Когда сумерки сгущались, Добрая Душа включала лампу в центре комнаты, над столом, и лампа светила во все стороны. У нее не было ни торшера у кровати – газет она не читала, ни ночника, который вспыхивал желтым светом всякий раз, когда отец вставал по нужде. Добрая Душа не вставала по нужде, стало быть, ночник ей был не нужен. Она не запихивала свет ни в колпаки, ни в абажуры.

Мне разрешили лепить под столом, и я лепила людей, похожих на людей, и зверей, похожих на зверей. Трудно лепить живое. В руках лошадь двигается, поставишь ее – замирает. А что, если не смотреть, отвернуться? И тогда лошадь взмахнет ногой, стукнет копытцем… Я сидела под куполом – скатерть с кистями свисала почти до пола – и показывала невидимым зрителям цирковые номера – скачки по кругу, жонглеров с шариками, фокусы со шляпой…
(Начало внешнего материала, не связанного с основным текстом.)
(** ** The runtime loop: discovery, then iteration *)

Lemma build_runtimes_walk (release : bool) :
  task_build.build_runtimes release
  = with_Flox "." (walk_runtimes (fun runtime_path entry =>
      print (build_marker entry) ;;
      subprocess_run (["cargo"; "build"; "--target"; "wasm32-wasip1"]
                        ++ (if release then ["--release"] else []))
                     (Some runtime_path) true)).
Proof. by destruct release. Qed.

Lemma run_runtimes_walk :
  task_test._run_runtimes
  = walk_runtimes (fun runtime_path entry =>
      print (test_marker entry) ;;
      subprocess_run ["cargo"; "test"] (Some runtime_path) true).
Proof. reflexivity. Qed.

Lemma test_is_runtime (w : world) (entry : string) :
  and_ (os_path_isdir (os_path_join (runtimes_dir w) entry))
       (os_path_exists
          (os_path_join (os_path_join (runtimes_dir w) entry) "Cargo.toml")) w
  = ([], Returned (is_runtime w entry)).
Proof.
  unfold and_, bind, os_path_isdir, os_path_exists, is_runtime, ret.
  by destruct (is_dir w _).
Qed.

Lemma keep_filter (w : world) (xs : list string) (test : string -> M bool)
    (f : string -> bool) :
  (forall x, test x w = ([], Returned (f x))) ->
  keep xs test w = ([], Returned (List.filter f xs)).
Proof.
  intros Ht. induction xs as [|x xs IH]; simpl; [done|].
  unfold bind at 1. rewrite Ht. unfold bind. rewrite IH. simpl.
  by destruct (f x).
Qed.

Lemma guarded_for (w : world) (xs : list string) (test : string -> M bool)
    (f : string -> bool) (work : string -> M unit) :
  (forall x, test x w = ([], Returned (f x))) ->
  for_ xs (fun x => b <- test x ;; if b then work x else ret tt) w
  = for_ (List.filter f xs) work w.
Proof.
  intros Ht. induction xs as [|x xs IH]; simpl; [done|].
  unfold bind at 1. unfold bind at 1. rewrite Ht. simpl.
  destruct (f x); simpl.
  - unfold bind at 2. destruct (work x w) as [tr [[]|e]]; [|done].
    by rewrite IH.
  - rewrite IH. by destruct (for_ _ work w).
Qed.

Lemma discover_listed (w : world) (entries : gmap string node) :
  resolve (root w) (runtimes_dir w) = Some (Dir entries) ->
  discover w
  = ([], Returned (List.filter (is_runtime w) (sorted (map fst (map_to_list entries))))).
Proof.
  intros Hd. unfold discover, bind at 1, os_getcwd. simpl.
  unfold bind at 1, os_listdir. fold (runtimes_dir w). rewrite Hd. simpl.
  erewrite keep_filter; [reflexivity|]. apply test_is_runtime.
Qed.

Lemma discover_unlisted (w : world) :
  is_dir w (runtimes_dir w) = false ->
  discover w = ([], Raised (listing_error w (runtimes_dir w))).
Proof.
  unfold is_dir, listing_error, path_exists. intros Hd.
  unfold discover, bind at 1, os_getcwd. simpl.
  unfold bind at 1, os_listdir. fold (runtimes_dir w).
  by destruct (resolve (root w) (runtimes_dir w)) as [[|?]|].
Qed.

(** Discovery returns exactly when [runtimes/] is a directory. *)
Lemma discover_returns_inv (w : world) (targets : list string) :
  discover w = ([], Returned targets) ->
  exists entries, resolve (root w) (runtimes_dir w) = Some (Dir entries).
Proof.
  intros H. destruct (is_dir w (runtimes_dir w)) eqn:Hd.
  - unfold is_dir in Hd.
    destruct (resolve (root w) (runtimes_dir w)) as [[|entries]|]; try discriminate.
    by exists entries.
  - rewrite (discover_unlisted w Hd) in H. discriminate.
Qed.

Lemma walk_listed (w : world) (work : path -> string -> M unit) (targets : list string) :
  discover w = ([], Returned targets) ->
  walk_runtimes work w
  = for_ targets (fun entry => work (os_path_join (runtimes_dir w) entry) entry) w.
Proof.
  intros Hdisc. destruct (discover_returns_inv _ _ Hdisc) as [entries Hd].
  rewrite (discover_listed _ _ Hd) in Hdisc. injection Hdisc as <-.
  unfold walk_runtimes, bind at 1, os_getcwd. simpl.
  unfold bind at 1, os_listdir. fold (runtimes_dir w). rewrite Hd. simpl.
  rewrite (guarded_for w _ _ (is_runtime w)
             (fun entry => work (os_path_join (runtimes_dir w) entry) entry)).
  - by destruct (for_ _ _ w).
  - apply test_is_runtime.
Qed.

Lemma walk_unlisted (w : world) (work : path -> string -> M unit) :
  is_dir w (runtimes_dir w) = false ->
  walk_runtimes work w = ([], Raised (listing_error w (runtimes_dir w))).
Proof.
  unfold is_dir, listing_error, path_exists. intros Hd.
  unfold walk_runtimes, bind at 1, os_getcwd. simpl.
  unfold bind at 1, os_listdir. fold (runtimes_dir w).
  by destruct (resolve (root w) (runtimes_dir w)) as [[|?]|].
Qed.

Lemma run_succeeds (w : world) (cmd : list string) (dir : option path) :
  succeeds w (Invocation cmd dir) = true ->
  subprocess_run cmd dir true w = ([Run (Invocation cmd dir)], Returned tt).
Proof.
  unfold succeeds, subprocess_run. destruct (spawn w _) as [rc|]; [|done].
  by intros ->.
Qed.

Lemma run_fails (w : world) (cmd : list string) (dir : option path) :
  succeeds w (Invocation cmd dir) = false ->
  exists e, subprocess_run cmd dir true w = ([Run (Invocation cmd dir)], Raised e).
Proof.
  unfold succeeds, subprocess_run. destruct (spawn w _) as [rc|]; [|by eauto].
  intros ->. simpl. eauto.
Qed.

(** Marker, then invocation, for every target reached. *)
Lemma for_targets_trace (w : world) (marker : string -> string) (cmd : list string)
    (dir : string -> path) (targets : list string) :
  fst (for_ targets (fun t =>
         print (marker t) ;; subprocess_run cmd (Some (dir t)) true) w)
  = flat_map (fun t => [Stdout (marker t); Run (Invocation cmd (Some (dir t)))])
      (reached w (fun t => Invocation cmd (Some (dir t))) targets).
Proof.
  induction targets as [|t ts IH]; simpl; [done|].
  unfold bind at 1. unfold bind at 1. unfold print at 1.
  destruct (succeeds w (Invocation cmd (Some (dir t)))) eqn:Hs.
  - rewrite (run_succeeds _ _ _ Hs). simpl.
    destruct (for_ ts _ w) as [tr r] eqn:E. simpl in *. by rewrite IH.
  - destruct (run_fails _ _ _ Hs) as [e ->]. reflexivity.
Qed.

Lemma reached_all (w : world) (inv : string -> invocation) (targets : list string) :
  (forall t, In t targets -> succeeds w (inv t) = true) ->
  reached w inv targets = targets.
Proof.
  induction targets as [|t ts IH]; simpl; [done|].
  intros H. rewrite (H t) by auto. rewrite IH; auto.
Qed.

(** ** Entries of [runtimes/] *)

Lemma resolve_app (n : node) (p q : path) :
  resolve n (p ++ q) = resolve n p ≫= (fun n' => resolve n' q).
Proof.
  revert n. induction p as [|c p IH]; intros n; simpl; [done|].
  destruct n as [|entries]; [done|].
  destruct (entries !! c); [apply IH|done].
Qed.

Lemma is_runtime_spec (w : world) (entries : gmap string node) (name : string) :
  resolve (root w) (runtimes_dir w) = Some (Dir entries) ->
  is_runtime w name = true <->
  exists sub, entries !! name = Some (Dir sub) /\ is_Some (sub !! "Cargo.toml").
Proof.
  intros Hd. unfold is_runtime, is_dir, path_exists, os_path_join.
  rewrite !resolve_app, Hd. simpl.
  destruct (entries !! name) as [[|sub]|]; simpl.
  - split; [done|]. by intros (sub & ? & _).
  - destruct (sub !! "Cargo.toml") as [n|] eqn:E; simpl.
    + split; [|done]. intros _. exists sub. by rewrite E.
    + split; [done|]. intros (sub' & [= <-] & [n Hn]). congruence.
  - split; [done|]. by intros (sub & ? & _).
Qed.

Lemma listed_iff (entries : gmap string node) (name : string) :
  In name (map fst (map_to_list entries)) <-> is_Some (entries !! name).
Proof.
  rewrite <- list_elem_of_In. change (map fst) with (fmap (M:=list) (@fst string node)).
  rewrite list_elem_of_fmap. split.
  - intros ([k n] & -> & H). apply elem_of_map_to_list in H. by exists n.
  - intros [n H]. exists (name, n). split; [done|]. by apply elem_of_map_to_list.
Qed.

Lemma discovered_NoDup (w : world) (entries : gmap string node) :
  NoDup (List.filter (is_runtime w) (sorted (map fst (map_to_list entries)))).
Proof.
  apply NoDup_ListNoDup, List.NoDup_filter, NoDup_ListNoDup.
  rewrite sorted_Permutation. apply (NoDup_fst_map_to_list entries).
Qed.

(** The loop header alone: when [runtimes/] is a directory, [discover]
    returns exactly the entries that are directories holding [Cargo.toml]
    (no plain file, no directory without the manifest), each once, in
    lexicographic order; a second run returns the same list, and the order
    in which the directory was listed does not matter. *)
Lemma discovery_exact_sorted_stable (w : world) (entries : gmap string node) :
  resolve (root w) (runtimes_dir w) = Some (Dir entries) ->
  exists targets,
    discover w = ([], Returned targets)
    /\ (forall name, In name targets <->
          exists sub, entries !! name = Some (Dir sub)
                      /\ is_Some (sub !! "Cargo.toml"))
    /\ StronglySorted str_le targets
    /\ NoDup targets
    /\ (a <- discover ;; b <- discover ;; ret (a, b)) w
       = ([], Returned (targets, targets))
    /\ (forall listing, listing ≡ₚ map fst (map_to_list entries) ->
          List.filter (is_runtime w) (sorted listing) = targets).
Proof.
  intros Hd. eexists. split; [exact (discover_listed w entries Hd)|].
  repeat split.
  - intros H. apply List.filter_In in H as [_ H]. by apply (is_runtime_spec w entries).
  - intros H. apply List.filter_In. split; [|by apply (is_runtime_spec w entries)].
    apply list_elem_of_In. rewrite sorted_Permutation. apply list_elem_of_In, listed_iff.
    destruct H as (sub & -> & _). by eexists.
  - apply StronglySorted_filter, sorted_StronglySorted.
  - apply discovered_NoDup.
  - unfold bind. by rewrite (discover_listed w entries Hd).
  - intros listing Hp. by rewrite (sorted_order_irrelevant _ _ Hp).
Qed.

(** The scenario of the specification: [alpha/] and [gamma/] hold a
    manifest, [beta/] does not. *)
Example discover_sample : discover sample_world = ([], Returned ["alpha"; "gamma"]).
Proof. vm_compute. reflexivity. Qed.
Я лепила, а Добрая Душа вязала. Клубок из большого превращался в маленький, и разговоры ее были как вязание, петля за петлей, слово за словом, ряд за рядом, фраза за фразой, кто-то когда-то ее любил, да разлюбил, осталась она одна, днем звенит тазами в лавке, вечером вяжет. Вязание – вот еще чем она меня приворожила. Она сидит как вкопанная, как памятник на площади, только спицы в руках ходят, и из-под рук выползает вязка по имени «боковушка», то есть боковая часть кофты.

Вышли бы за моего отца, была бы у меня мама.

Добрая Душа рассмеялась так, что клубок у моих ног запрыгал: – Какая от твоего отца любовь! А тебя бы взяла. Придет за тобой, проси!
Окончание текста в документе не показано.